◆ WHAT YOU NEED TO DO
Please report every line in the entries that contains the string "their".

◆ WORKING DATA
────────────────

Lemma never_raises_bind {A B} bad (m : result A) (f : A -> result B) :
  never_raises bad m -> (forall x, never_raises bad (f x)) ->
  never_raises bad (bind m f).
Proof.
  intros Hm Hf e H. destruct m as [e'|x]; simpl in H.
  - injection H as <-. apply Hm. reflexivity.
  - eapply Hf. exact H.
Qed.

Lemma never_raises_mapM {A B} bad (f : A -> result B) (xs : list A) :
  (forall x, never_raises bad (f x)) -> never_raises bad (mapM f xs).
Proof.
  intros Hf. induction xs as [|x xs IH]; cbn [mapM].
  - apply never_raises_ok.
  - apply never_raises_bind; [apply Hf | intros y].
    apply never_raises_bind; [exact IH | intros ys]. apply never_raises_ok.
Qed.

Section Assertion.

Variable bad : exc.
Hypothesis bad_kind : exc_kind bad = AssertionError.

Ltac other_kind := apply never_raises_kind; rewrite bad_kind; discriminate.

Lemma never_raises_header_get h key : never_raises bad (header_get h key).
Proof.
  unfold header_get. destruct (h !! key); [apply never_raises_ok | other_kind].
Qed.

Lemma never_raises_str_method f meth v :
  never_raises bad (str_method f meth v).
Proof. destruct v; simpl; (apply never_raises_ok || other_kind). Qed.

Lemma never_raises_py_int v : never_raises bad (py_int v).
Proof.
  destruct v; cbn [py_int]; try (apply never_raises_ok || other_kind).
  destruct (digitpart _) as [[|]|]; (apply never_raises_ok || other_kind).
Qed.

Lemma never_raises_row_getitem row key :
  never_raises bad (row_getitem row key).
Proof.
  unfold row_getitem. destruct (row !! key); [apply never_raises_ok | other_kind].
Qed.

Lemma never_raises_column t key : never_raises bad (column t key).
Proof.
  unfold column. destruct (has_column t key); [|other_kind].
  apply never_raises_mapM. intros row. apply never_raises_row_getitem.
Qed.

Lemma never_raises_py_getitem {A} (l : list A) i what :
  never_raises bad (py_getitem l i what).
Proof.
  unfold py_getitem.
  match goal with
  | |- context [match ?x with Some _ => _ | None => _ end] => destruct x
  end; [apply never_raises_ok | other_kind].
Qed.

Lemma never_raises_as_scalar {A} (a : ndarray A) :
  never_raises bad (as_scalar a).
Proof.
  unfold as_scalar. destruct (elems a) as [|x [|y l]];
    (apply never_raises_ok || other_kind).
Qed.

Lemma never_raises_assert cond msg :
  exc_args bad <> [msg] -> never_raises bad (py_assert_msg cond msg).
Proof.
  intros H. unfold py_assert_msg. destruct cond;
    [apply never_raises_ok | apply never_raises_message; exact H].
Qed.

End Assertion.

(** X5: the check of [PSRSubintHDU.verify] that the header is in folding
    mode cannot fail in a construction: [__new__] has already refused
    every mode but 'PSR', so no construction ends in that assertion. *)
Theorem folding_mode_check_unreachable (h : HDU)
  (primary : PSRFITSPrimaryHDU) (verify : bool) :
  never_raises
    (Exc AssertionError ["Header HDU is not in the folding mode."])
    (SubintHDU_new h primary verify).
Proof.
  set (bad := Exc AssertionError ["Header HDU is not in the folding mode."]).
  assert (Hk : exc_kind bad = AssertionError) by reflexivity.
  unfold SubintHDU_new.
  destruct (PSRFITSPrimaryHDU_obs_mode primary) as [e|m] eqn:Hm.
  { intros e' H. injection H as <-. unfold PSRFITSPrimaryHDU_obs_mode in Hm.
    eapply never_raises_header_get; [exact Hk | exact Hm]. }
  cbn [bind ok].
  destruct (subint_map m) as [c|] eqn:Hc.
  2:{ apply never_raises_kind. discriminate. }
  apply subint_map_PSR in Hc as ->.
  destruct verify; [|apply never_raises_ok].
  apply never_raises_bind; [|intros u; apply never_raises_ok].
  unfold PSRSubintHDU_verify, SubintHDU_verify, mode.
  cbn [primary_hdu wrapped]. rewrite Hm.
  apply never_raises_bind.
  { apply never_raises_bind; [apply never_raises_header_get, Hk | intros x].
    apply never_raises_bind; [apply never_raises_str_method, Hk | intros y].
    apply never_raises_assert. discriminate. }
  intros _. cbn [bind ok str_method].
  change (String.eqb (py_upper "PSR") "PSR") with true.
  cbn [py_assert_msg bind ok].
  apply never_raises_bind; [apply never_raises_header_get, Hk | intros nb].
  apply never_raises_bind; [apply never_raises_py_int, Hk | intros nbi].
  apply never_raises_bind; [apply never_raises_assert; discriminate | intros _].
  apply never_raises_bind.
  { destruct (has_column _ "DAT_FREQ"); [|apply never_raises_ok].
    apply never_raises_bind; [apply never_raises_column, Hk | intros fs].
    apply never_raises_bind; [apply never_raises_py_getitem, Hk | intros f0].
    apply never_raises_assert. discriminate. }
  intros _.
  apply never_raises_bind; [apply never_raises_column, Hk | intros ts].
  apply never_raises_bind.
  { apply never_raises_mapM. intros a. apply never_raises_as_scalar, Hk. }
  intros tsub.
  apply never_raises_bind; [apply never_raises_py_getitem, Hk | intros t0].
  apply never_raises_bind; [apply never_raises_assert; discriminate | intros _].
  apply never_raises_bind; [apply never_raises_column, Hk | intros cells].
  unfold nbin, nchan, npol, nrow.
  apply never_raises_bind; [apply never_raises_header_get, Hk | intros nb'].
  apply never_raises_bind; [apply never_raises_header_get, Hk | intros nc].
  apply never_raises_bind; [apply never_raises_header_get, Hk | intros np].
  apply never_raises_bind; [apply never_raises_header_get, Hk | intros nr].
  apply never_raises_assert. discriminate.
Qed.

End SubintClass.

(** * io/psrfits/hdu.py: frequencies, polarization labels, sample rate *)

Section SubintAttributes.

Import hdu.
(** * Position-evaluation heuristics of [projects/proj2/evaluation.py]

    A shallow embedding of the two evaluators [soccer] and [connect_four]
    and the proofs of their specified properties.

    Python integers are [Z]; Python floats are IEEE-754 binary64 values,
    i.e. Rocq's primitive [float]; a raised exception is a value of [exn].
    Calls to the accessors of the game state and to the nested helper
    [score_alignment] are recorded in a trace, so that statements about
    which calls an evaluation makes can be expressed. The global names of
    the module are modelled too: [connect_four] looks its own name up when
    it runs, and finds the function that line 47 bound to it, not the
    module that line 4 imported. *)

From Stdlib Require Import ZArith List Bool String Lia Floats Permutation.
From Stdlib Require Uint63.
Import ListNotations.
Local Open Scope Z_scope.

(** ** Exceptions, events and the evaluation monad *)

Inductive exn : Type :=
| ValueError (msg : string)
| OverflowError (msg : string)
| AttributeError (msg : string)
| NameError (msg : string).

(** The error the evaluators raise on a state of the wrong game. *)
Definition VariantMismatch : exn :=
  ValueError "Evaluation function incompatible with game type.".

(** The error of looking up [Connect4State] on a function object. *)
Definition Connect4StateMissing : exn :=
  AttributeError "'function' object has no attribute 'Connect4State'".

Inductive result (A : Type) : Type :=
| Ok (a : A)
| Raise (e : exn).
Arguments Ok {A} a.
Arguments Raise {A} e.

(** What an evaluation does that is visible from outside: the accessor
    calls on the state and the calls of [score_alignment]. *)
Inductive event : Type :=
| EvGoalPosition (player : Z)
| EvBallPosition
| EvPossession
| EvLines
| EvScoreAlignment (count opponent_count : Z).

Definition trace := list event.

(** A computation reads the trace so far and returns a result together
    with the extended trace; a raise keeps the trace as it was then. *)
Definition M (A : Type) : Type := trace -> result A * trace.

Definition ret {A} (a : A) : M A := fun t => (Ok a, t).

Definition raise {A} (e : exn) : M A := fun t => (Raise e, t).

Definition bind {A B} (m : M A) (k : A -> M B) : M B :=
  fun t =>
    match m t with
    | (Ok a, t') => k a t'
    | (Raise e, t') => (Raise e, t')
    end.

Definition emit (e : event) : M unit := fun t => (Ok tt, t ++ [e]).

Declare Scope eval_scope.
Delimit Scope eval_scope with eval.
Notation "x <- m ;; k" := (bind m (fun x => k))
  (at level 61, m at next level, right associativity) : eval_scope.
Notation "m ;;; k" := (bind m (fun _ => k))
  (at level 61, right associativity) : eval_scope.
Local Open Scope eval_scope.

(** A whole call: the evaluation started on the empty trace. *)
Definition run {A} (m : M A) : result A * trace := m [].
(** * sm-chat: the WebSocket room relay of [app/routers/chat.py]

    A shallow embedding of the connection manager, the WebSocket endpoint
    and the chat REST handlers, with the properties of the design
    document stated and settled against them. *)

From stdpp Require Import ssreflect gmap strings list fin_maps pretty sorting.
From Stdlib Require Import ZArith Lia.

Set Warnings "-rewrite-rw,-deprecated,-clear-no-such-hyp".

(** ** Python values shared by the handlers *)

(** A [WebSocket] object is compared and hashed by identity; the model
    keeps that identity as a number. *)
Abbreviation WebSocket := nat (only parsing).

(** The exception classes that can cross the code under study. *)
Inductive Exc :=
  | WebSocketDisconnect
  | CancelledError
  | SQLAlchemyError
  | RedisError
  | RuntimeError
  | KeyError.

#[global] Instance Exc_eq_dec : EqDecision Exc.
Proof. solve_decision. Defined.

(** ** asyncio tasks

    [asyncio.create_task] returns a fresh [Task]; the model keeps every
    task ever created in a table and uses the index as the handle.  A task
    is [Running] from its creation until [cancel] is called on it. *)

Inductive TaskState := Running | Cancelled.

#[global] Instance TaskState_eq_dec : EqDecision TaskState.
Proof. solve_decision. Defined.

Record Task := mkTask { task_room : string; task_state : TaskState }.

#[global] Instance Task_eq_dec : EqDecision Task.
Proof. solve_decision. Defined.

Definition create_task (chat_id : string) (tasks : list Task) : nat * list Task :=
  (length tasks, tasks ++ [mkTask chat_id Running]).

Definition cancel_task (t : nat) (tasks : list Task) : list Task :=
  alter (fun tk => mkTask (task_room tk) Cancelled) t tasks.

(** ** ConnectionManager *)

Module ConnectionManager.

(** [rooms] and [redis_tasks] are the two dictionaries of the class;
    [tasks] is the event loop's task table the handles point into. *)
Record t := mk {
  rooms : gmap string (gset nat);
  redis_tasks : gmap string nat;
  tasks : list Task
}.

(** [ConnectionManager()] *)
Definition init : t := mk ∅ ∅ [].

(** [connect], after [websocket.accept()] has returned. *)
Definition connect (chat_id : string) (websocket : WebSocket) (m : t) : t :=
  let conns := default ∅ (rooms m !! chat_id) in
  let rooms' := <[chat_id := conns ∪ {[websocket]}]> (rooms m) in
  match redis_tasks m !! chat_id with
  | Some _ => mk rooms' (redis_tasks m) (tasks m)
  | None =>
      let '(h, tasks') := create_task chat_id (tasks m) in
      mk rooms' (<[chat_id := h]> (redis_tasks m)) tasks'
  end.

(** [disconnect]. The body has no suspension point.  A missing
    [redis_tasks] entry raises [KeyError] after [del self.rooms[chat_id]]. *)
Definition disconnect (chat_id : string) (websocket : WebSocket) (m : t)
  : t * option Exc :=
  match rooms m !! chat_id with
  | None => (m, None)
  | Some conns =>
      let conns' := conns ∖ {[websocket]} in
      let rooms' := <[chat_id := conns']> (rooms m) in
      if decide (conns' = ∅) then
        let rooms'' := delete chat_id rooms' in
        match redis_tasks m !! chat_id with
        | None => (mk rooms'' (redis_tasks m) (tasks m), Some KeyError)
        | Some h =>
            (mk rooms'' (delete chat_id (redis_tasks m)) (cancel_task h (tasks m)),
             None)
        end
      else (mk rooms' (redis_tasks m) (tasks m), None)
  end.

(** The connections registered for a room, and their number. *)
Definition members (chat_id : string) (m : t) : gset nat :=
  default ∅ (rooms m !! chat_id).

Definition connection_count (chat_id : string) (m : t) : nat :=
  size (members chat_id m).

(** The state of the task behind a handle. *)
Definition state_of (h : nat) (m : t) : option TaskState :=
  task_state <$> tasks m !! h.

(** *** Broadcast

    [for connection in self.rooms[chat_id]: await connection.send_text(message)].
    A Python set is iterated in an order the language does not fix:
    [set_iter] is that order.  [send_text] answers [true] when the send
    returns and [false] when it raises.  The loop has no handler, so the
    first raise leaves the loop and the method. *)
Fixpoint send_all (send_text : WebSocket -> bool) (conns : list WebSocket)
  : list WebSocket * option WebSocket :=
  match conns with
  | [] => ([], None)
  | c :: rest =>
      if send_text c then
        let '(sent, failed) := send_all send_text rest in (c :: sent, failed)
      else ([], Some c)
  end.

(** The result of a broadcast: the manager afterwards, the connections
    the message was delivered to, in order, and the connection whose
    send raised, if one did. *)
Record broadcast_result := mk_result {
  after : t;
  delivered : list WebSocket;
  raised_at : option WebSocket
}.

Definition broadcast (set_iter : gset nat -> list WebSocket)
    (send_text : WebSocket -> bool) (chat_id : string) (m : t)
  : broadcast_result :=
  match rooms m !! chat_id with
  | Some conns =>
      let '(sent, failed) := send_all send_text (set_iter conns) in
      mk_result m sent failed
  | None => mk_result m [] None
  end.

End ConnectionManager.

Module CM := ConnectionManager.
Class Bech32Laws (A : Bech32) : Prop := {
  (* no address is empty; the text of no bytes is the empty text *)
  address_ok_empty : address_ok EmptyString = false;
  acc_string_empty : AccAddressString EmptyString = EmptyString;
  val_string_empty : ValAddressString EmptyString = EmptyString;
  (* texts are parsed to addresses only *)
  acc_bech32_ok s a : AccAddressFromBech32 s = Ok a -> address_ok a = true;
  val_bech32_ok s a : ValAddressFromBech32 s = Ok a -> address_ok a = true;
  (* and the text of an address is parsed to this address, of other bytes to
     nothing else *)
  acc_bech32_round a : address_ok a = true -> AccAddressFromBech32 (AccAddressString a) = Ok a;
  val_bech32_round a : address_ok a = true -> ValAddressFromBech32 (ValAddressString a) = Ok a;
  acc_bech32_sound a b : AccAddressFromBech32 (AccAddressString a) = Ok b -> b = a;
  val_bech32_sound a b : ValAddressFromBech32 (ValAddressString a) = Ok b -> b = a;
  val_string_inj a b : ValAddressString a = ValAddressString b -> a = b;
}.

Definition if_eq (a b : string) (z : Z) : Z := if String.eqb a b then z else 0.

Class BankLaws (B : Type) (K : BankKeeper B) : Prop := {
  send_balance b f t cs b' a d :
    send_coins b f t cs = Ok b' ->
    get_balance b' a d = get_balance b a d - if_eq a f (amt cs d) + if_eq a t (amt cs d);
  send_supply b f t cs b' d : send_coins b f t cs = Ok b' -> get_supply b' d = get_supply b d;
  send_covered b f t cs b' d :
    send_coins b f t cs = Ok b' -> coins_wf cs -> amt cs d <= get_balance b f d;
  send_total b f t cs :
    coins_wf cs -> (forall d, amt cs d <= get_balance b f d) ->
    exists b', send_coins b f t cs = Ok b';
  mint_balance b m cs b' a d :
    mint_coins b m cs = Ok b' ->
    get_balance b' a d = get_balance b a d + if_eq a (module_address m) (amt cs d);
  mint_supply b m cs b' d :
    mint_coins b m cs = Ok b' -> get_supply b' d = get_supply b d + amt cs d;
  burn_balance b m cs b' a d :
    burn_coins b m cs = Ok b' ->
    get_balance b' a d = get_balance b a d - if_eq a (module_address m) (amt cs d);
  burn_supply b m cs b' d :
    burn_coins b m cs = Ok b' -> get_supply b' d = get_supply b d - amt cs d;
  burn_total b m cs :
    coins_wf cs -> (forall d, amt cs d <= get_balance b (module_address m) d) ->
    exists b', burn_coins b m cs = Ok b';
  all_balances_amt b a d : amt (get_all_balances b a) d = get_balance b a d;
  all_balances_wf b a : coins_wf (get_all_balances b a);
}.

(** ** Consequences of the laws *)

(** The empty text is no address. *)
Lemma val_bech32_empty {A : Bech32} {AL : Bech32Laws A} a : ValAddressFromBech32 EmptyString <> Ok a.
Proof.
  intros H. pose proof (val_bech32_ok _ _ H) as Ha. rewrite <- val_string_empty in H.
  apply val_bech32_sound in H as ->. by rewrite address_ok_empty in Ha.
Qed.

Lemma checked_Ok (bound z c : Z) : checked bound z = Ok c <-> c = z /\ Z.abs z < bound.
Proof.
  unfold checked, fits. destruct (Z.ltb_spec (Z.abs z) bound); split; intros; try lia.
  - split; [by simplify_eq|lia].
  - destruct H0 as [-> _]. done.
  - done.
Qed.

Lemma checked_small (bound z : Z) : Z.abs z < bound -> checked bound z = Ok z.
Proof. intros H. by apply checked_Ok. Qed.

Lemma no_err_checked bound z : no_err (checked bound z).
Proof. unfold checked. by destruct (fits bound z). Qed.

#[export] Hint Resolve no_err_checked : go.

Lemma precision_pos : 0 < precision.
Proof. done. Qed.

#[export] Hint Resolve precision_pos : go.

Lemma amt_app (c1 c2 : list Coin) (d : string) : amt (c1 ++ c2) d = amt c1 d + amt c2 d.
Proof. apply sumZ_app. Qed.

Lemma amt_nil (d : string) : amt [] d = 0.
Proof. done. Qed.

Lemma amt_single (c : Coin) (d : string) :
  amt [c] d = if String.eqb (coin_denom c) d then coin_amount c else 0.
Proof. unfold amt, sumZ. cbn. lia. Qed.

Lemma amt_perm (c1 c2 : list Coin) (d : string) : c1 ≡ₚ c2 -> amt c1 d = amt c2 d.
Proof. apply sumZ_perm. Qed.

Lemma amt_nonneg (cs : list Coin) (d : string) :
  Forall (fun c => 0 <= coin_amount c) cs -> 0 <= amt cs d.
Proof.
  intros H. apply sumZ_nonneg. eapply Forall_impl; [exact H|].
  intros c Hc. cbn in *. destruct (String.eqb _ _); lia.
Qed.
Lemma round_half_even_close n d : 0 < d -> 2 * Z.abs (round_half_even n d * d - n) <= d.
Proof.
  intros Hd. unfold round_half_even.
  pose proof (Z.div_mod (Z.abs n) d ltac:(lia)).
  pose proof (Z.mod_pos_bound (Z.abs n) d Hd).
  set (q := Z.abs n / d) in *. set (r := Z.abs n mod d) in *.
  assert (Hn : n = Z.sgn n * Z.abs n) by lia.
  destruct (Z.ltb_spec (2 * r) d), (Z.ltb_spec d (2 * r)); try lia;
    try destruct (Z.even q); nia.
Qed.

Lemma round_half_even_exact k d : 0 < d -> round_half_even (k * d) d = k.
Proof. intros Hd. pose proof (round_half_even_close (k * d) d Hd). nia. Qed.

Lemma round_half_even_nonneg n d : 0 < d -> 0 <= n -> 0 <= round_half_even n d.
Proof. intros Hd Hn. pose proof (round_half_even_close n d Hd). nia. Qed.

Lemma quot_close a b : b <> 0 -> Z.abs (Z.quot a b * b - a) < Z.abs b.
Proof.
  intros Hb. pose proof (Z.quot_rem' a b). pose proof (Z.rem_bound_abs a b Hb). lia.
Qed.

Lemma ref_quo_close a b :
  b <> 0 ->
  Z.abs (round_half_even (Z.quot (a * precision * precision) b) precision * b - a * precision)
    <= Z.abs b.
Proof.
  intros Hb. set (t := Z.quot (a * precision * precision) b).
  pose proof (quot_close (a * precision * precision) b Hb) as H1. fold t in H1.
  pose proof (round_half_even_close t precision precision_pos) as H2.
  set (c := round_half_even t precision) in *.
  assert (Hp : 2 <= precision) by done. generalize dependent precision. intros p. nia.
Qed.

────────────────

◆ RESPONSE FOR THIS EXERCISE
    and the proofs of their specified properties.
(** The connections registered for a room, and their number. *)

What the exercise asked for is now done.